【外伝】サイラス・フェイ⑦
第七話 この日
第七話 この日
「対魔軍第二部隊出撃!」
「苛ついているな。サイラス」
「でもコルト隊長、出撃が遅すぎます」
「整備が重なってたんだ。こういうこともある。それに避難完了の報告は受けている。もうすぐスクールバスとすれ違うだろうよ」
「あと十五分…」
サイラスは腕時計を睨む。
「ギリギリ間に合うか。
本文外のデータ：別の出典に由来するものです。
(* ===== verification/Dispatch.v ===== *)
(** * Dispatch of control functions (Screen::apply of src/vtbackend/Screen.cpp)

    A dispatched sequence is resolved among the active functions and applied to
    the screen.  The switch of [apply] is a table of its cases, in its order;
    functions it forwards to the terminal or to helpers that do not touch the
    screen's modelled state are [Elsewhere].  [Stuck] is undefined behaviour
    or a failed check. *)
From S2P Require Import Prelude Parser Sequence Functions Color Cell Ring Line Grid Sgr Charset Screen ScreenEdit.

Inductive ApplyResult := Ok | Invalid | Unsupported.
Definition ApplyResult_max (a b : ApplyResult) : ApplyResult :=
  match a, b with
  | Unsupported, _ | _, Unsupported => Unsupported
  | Invalid, _ | _, Invalid => Invalid
  | Ok, Ok => Ok
  end.

(** The screen with what its terminal keeps for it: the supported sequences
    and the page size of the settings. *)
Record Session (C : Type) := mkSession {
  se_screen : Screen.Screen C;
  se_sequences : SupportedSequences;
  se_settingsPage : PageSize
}.
Arguments mkSession {C}.
Arguments se_screen {C}.
Arguments se_sequences {C}.
Arguments se_settingsPage {C}.

Inductive Outcome (C : Type) := Done (t : Session C) (r : ApplyResult) | Elsewhere | Stuck.
Arguments Done {C}.
Arguments Elsewhere {C}.
Arguments Stuck {C}.

Section Dispatch.
Context `{LibUnicode, UnicodeWidth, GraphemeSegmenter} `{CellConcept Cell} `{!SgrTarget Cell}.
Abbreviation Screen := (Screen.Screen Cell).
Abbreviation Session := (Session Cell).
Abbreviation Outcome := (Outcome Cell).
Implicit Types (s : Screen) (t : Session) (seq : Sequence).

Definition with_screen t s : Session := mkSession s (se_sequences t) (se_settingsPage t).
Definition done_ (f : Screen -> Screen) t : Outcome := Done (with_screen t (f (se_screen t))) Ok.
Definition try_ (f : Screen -> option Screen) t : Outcome :=
  match f (se_screen t) with Some s => Done (with_screen t s) Ok | None => Stuck end.
Definition refuse (r : ApplyResult) t : Outcome := Done t r.

(** ** Modes *)

(** What a mode's number stands for: a mode of the screen, the switch that
    saves and restores the cursor, or a mode of the terminal alone. *)
Inductive ModeNumber := ScreenMode (m : DECMode) | SaveCursorMode | TerminalMode.
Definition terminal_modes : list Z :=
  [1; 2; 3; 4; 5; 9; 10; 12; 19; 25; 30; 40; 46; 47; 80; 1000; 1001; 1002; 1003; 1004; 1005; 1006; 1007; 1015;
   1016; 1047; 1049; 2004; 2026; 2027; 2028; 2029; 2030; 2031; 8452].
Definition toDECMode (value : Z) : option ModeNumber :=
  if value =? 6 then Some (ScreenMode Origin)
  else if value =? 7 then Some (ScreenMode AutoWrap)
  else if value =? 69 then Some (ScreenMode LeftRightMargin)
  else if value =? 1048 then Some SaveCursorMode
  else if bool_decide (value ∈ terminal_modes) then Some TerminalMode
  else None.

(** [Terminal::setMode] with the switch of the sequences of DECLRMM. *)
Definition session_setMode t (m : DECMode) (enable : bool) : option Session :=
  sequences ← (if bool_decide (m = LeftRightMargin) && negb (modeFrozen (_terminal (se_screen t)) m)
               then Functions.setLeftRightMargin enable (se_sequences t) else Some (se_sequences t));
  Some (mkSession (screen_setMode (se_screen t) m enable) sequences (se_settingsPage t)).

Definition setModeDEC seq (modeIndex : nat) (enable : bool) t : Outcome :=
  match param seq modeIndex with
  | None => Stuck
  | Some value =>
      match toDECMode value with
      | None => Done t Invalid
      | Some (ScreenMode m) =>
          match session_setMode t m enable with Some t => Done t Ok | None => Stuck end
      | Some _ => Elsewhere
      end
  end.
(** [for_each(times(count))] with the maximum of the results. *)
Fixpoint for_parameters (body : nat -> Session -> Outcome) (idx : list nat) (r : ApplyResult) t : Outcome :=
  match idx with
  | [] => Done t r
  | i :: idx =>
      match body i t with
      | Done t r' => for_parameters body idx (ApplyResult_max r r') t
      | o => o
      end
  end.
Definition setAnsiMode seq (modeIndex : nat) (enable : bool) t : Outcome :=
  match param seq modeIndex with
  | None => Stuck
  | Some value => if value =? 4 then Elsewhere else Done t Unsupported
  end.
Definition each seq (body : nat -> Session -> Outcome) t : Outcome :=
  for_parameters body (List.seq 0 (parameterCount seq)) Ok t.

(** ** The helpers of the switch *)

Definition decr (v : option Z) : option Z := Z.pred <$> v.

Definition apply_EL seq t : Outcome :=
  match param_or seq 0 0 with
  | 0 => try_ clearToEndOfLine t
  | 1 => try_ clearToBeginOfLine t
  | 2 => try_ clearLine t
  | _ => Done t Invalid
  end.
Definition apply_TBC seq t : Outcome :=
  if negb (parameterCount seq =? 1)%nat then done_ (fun s => horizontalTabClear s UnderCursor) t
  else
    match param seq 0 with
    | Some 0 => done_ (fun s => horizontalTabClear s UnderCursor) t
    | Some 3 => done_ (fun s => horizontalTabClear s AllTabs) t
    | Some _ => Done t Invalid
    | None => Stuck
    end.
Definition ED_step seq (i : nat) t : Outcome :=
  match param seq i with
  | Some 0 => try_ clearToEndOfScreen t
  | Some 1 => try_ clearToBeginOfScreen t
  | Some 2 => try_ clearScreen t
  | Some 3 => done_ (fun s => with_grid s (clearHistory (_grid s))) t
  | Some _ => Done t Invalid
  | None => Stuck
  end.
(** Stops at the first parameter that is not a known one. *)
Fixpoint ED_loop seq (idx : list nat) t : Outcome :=
  match idx with
  | [] => Done t Ok
  | i :: idx => match ED_step seq i t with Done t Ok => ED_loop seq idx t | o => o end
  end.
Definition apply_ED seq t : Outcome :=
  if (parameterCount seq =? 0)%nat then try_ clearToEndOfScreen t
  else ED_loop seq (List.seq 0 (parameterCount seq)) t.

(** DECCARA: the rendition of each cell of a rectangle. *)
Fixpoint sgr_cells seq s (cells : list CellLocation) : option Screen :=
  match cells with
  | [] => Some s
  | p :: cells =>
      '(s, c) ← use_cell s (line p) (column p);
      c ← applySGR c seq 4 (parameterCount seq);
      s ← put_cell s (line p) (column p) c;
      sgr_cells seq s cells
  end.
Definition rectangle (a : Rect) : list CellLocation :=
  y ← seqZ (top a) (bottom a - top a + 1); x ← seqZ (left a) (right a - left a + 1); [mkLoc y x].
(** The corners named by four parameters from [i] on, with their defaults. *)
Definition rect_at seq s (i : nat) : Rect :=
  mkRect (param_or seq i (line (origin s) + 1) - 1) (param_or seq (i + 1) (column (origin s) + 1) - 1)
         (param_or seq (i + 2) (lines (pageSize s)) - 1) (param_or seq (i + 3) (columns (pageSize s)) - 1).

Definition apply_DECCRA seq s : option Screen :=
  copyArea s (rect_at seq s 0)
    (mkLoc (param_or seq 5 (line (origin s) + 1) - 1) (param_or seq 6 (column (origin s) + 1) - 1)).
Definition apply_DECERA seq s : option Screen :=
  eraseArea s (mkRect
    (param_or seq 0 (line (origin s) + 1) - 1) (param_or seq 1 (column (origin s) + 1) - 1)
    (Z.min (param_or seq 2 (lines (pageSize s))) (lines (pageSize s)) - 1)
    (Z.min (param_or seq 3 (columns (pageSize s))) (columns (pageSize s)) - 1)).
Definition apply_DECFRA seq s : option Screen :=
  let ch := param_or seq 0 0 in
  let top := param_or seq 1 (line (origin s)) in
  let left := param_or seq 2 (column (origin s)) in
  let bottom := Z.min (param_or seq 3 (lines (pageSize s))) (lines (pageSize s)) in
  let right := Z.min (param_or seq 4 (columns (pageSize s))) (columns (pageSize s)) in
  fillArea s ch (mkRect (Z.max 0 (top - 1)) (Z.max 0 (left - 1)) (bottom - 1) (right - 1)).
Definition set_flags s (f : flags -> flags) : Screen :=
  let a := rendition s in
  with_cursor s (set_rendition (_cursor s)
    (mkAttrs (foregroundColor a) (backgroundColor a) (underlineColor a) (f (attr_flags a)))).
Definition apply_DECSCA seq t : Outcome :=
  match param_or seq 0 0 with
  | 1 => done_ (fun s => set_flags s (fun f => Flags.enable f CellFlag.CharacterProtected)) t
  | 0 | 2 => done_ (fun s => set_flags s (fun f => Flags.disable f CellFlag.CharacterProtected)) t
  | _ => Done t Invalid
  end.
Definition apply_DECSED seq t : Outcome :=
  match param_or seq 0 0 with
  | 0 => try_ selectiveEraseToEndOfScreen t
  | 1 => try_ selectiveEraseToBeginOfScreen t
  | 2 => try_ selectiveEraseScreen t
  | _ => Done t Unsupported
  end.
Definition apply_DECSERA seq t : Outcome :=
  try_ (fun s => selectiveEraseArea s (se_settingsPage t)
    (mkRect (param_or seq 0 1 - 1) (param_or seq 1 1 - 1)
       (param_or seq 2 (lines (pageSize s)) - 1) (param_or seq 3 (columns (pageSize s)) - 1))) t.
Definition apply_DECSEL seq t : Outcome :=
  match param_or seq 0 0 with
  | 0 => try_ selectiveEraseToEndOfLine t
  | 1 => try_ selectiveEraseToBeginOfLine t
  | 2 => try_ (fun s => selectiveEraseLine s (cursor_line s)) t
  | _ => Done t Invalid
  end.
Definition apply_DECSLRM seq t : Outcome :=
  if negb (modeEnabled (_terminal (se_screen t)) LeftRightMargin) then Done t Invalid
  else done_ (fun s => moveCursorTo (Screen.setLeftRightMargin s (decr (param_opt seq 0)) (decr (param_opt seq 1))) 0 0) t.
Definition apply_DECSTBM seq t : Outcome :=
  done_ (fun s => moveCursorTo (setTopBottomMargin s (decr (param_opt seq 0)) (decr (param_opt seq 1))) 0 0) t.
Definition apply_SGR seq s : option Screen :=
  a ← applySGR (rendition s) seq 0 (parameterCount seq);
  Some (with_cursor s (set_rendition (_cursor s) a)).
(** A parameter that has to be there. *)
Definition with_param seq (i : nat) (f : Z -> Screen -> Screen) t : Outcome :=
  match param seq i with Some v => done_ (f v) t | None => Stuck end.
どちらにせよ真上から降ってくるんじゃ施設の損壊は免れない」
ーー!!
鈍く、重い轟音が急停車の衝撃とともにサイラスたちを襲った。
「先頭車、横転です!」
運転手の声に、サイラスに冷たい予感が落ちる。
耐えられず、車を飛び出す。
先頭車は確かに横転していた。
プスプスと煙を上げ、その先から金属の摩擦音。
それが足音だと気付く前に、それは煙から姿を現した。
ーーー
「…赤い…バーサーカー」
「サイラス、確かか?」
サイファー・コルト対魔軍第二部隊長は背後から確認を促す。
サイラスはすでに対象から一瞬だろうと目が離せなくなっていた。
「対峙するのは初めてです。ただ、特徴は一致しています」
「撃鉄をアテにしたことが仇になったか。囲え!!」サイファーの号令と同じくして、鎧は二台目の移送車を目掛け、突進する。
行く手に立ちはだかるサイラス。
魔力で包んだ刃先は、鎧の動きを制止した。
鎧とサイラス。
まるで二人以外、世界の全てが止まったかのような。
二人の間を、刀身を包む魔力が淡く照らす。
ーー刹那。
音速の如き剛腕。
頬の皮一枚を預け躱すサイラス。
鎧の脇を沿うように流れる刀身。
刀が生んだ亀裂から出血はない。
サイラスの体内魔力は限界値を超えて循環する。
より疾く。
より深く。
より多く。
一撃が即死に直結する刹那の流星群。その交差。
熾烈を極め続ける闘争。
周囲の兵士は全く狙いを定めることの出来ない二人の立ち回りを、ただ眺める他なかった。
(いつまで続くんだ…!)
魔導兵を不要と判断した後ろめたさが、サイファーの脳裏に焦りと不安を招き、それが蔓延しきる頃、
バーサーカーは粉塵のように消えた。
刀身の魔力が霧散する。
サイラスは膝を着き、激しく乱れた呼吸に身体を取られていた。
ーーー
移送車の中。
「あり得ない…」
応急処置を受けるサイラスは、芽生えてしまった信じがたい確信を、どうにか疑念へと押し戻すように必死に思考を巡らせる。
ーーー
「学校」到着。
その光景を前に、サイラスの思考が白紙に覆われる。
「学校」は敷地ごと引っこ抜かれたように消え、周囲には老朽化した瓦礫の山が鎮座している。
この日、ミレイ・ブラウとラグ・グニルは、行方不明となった。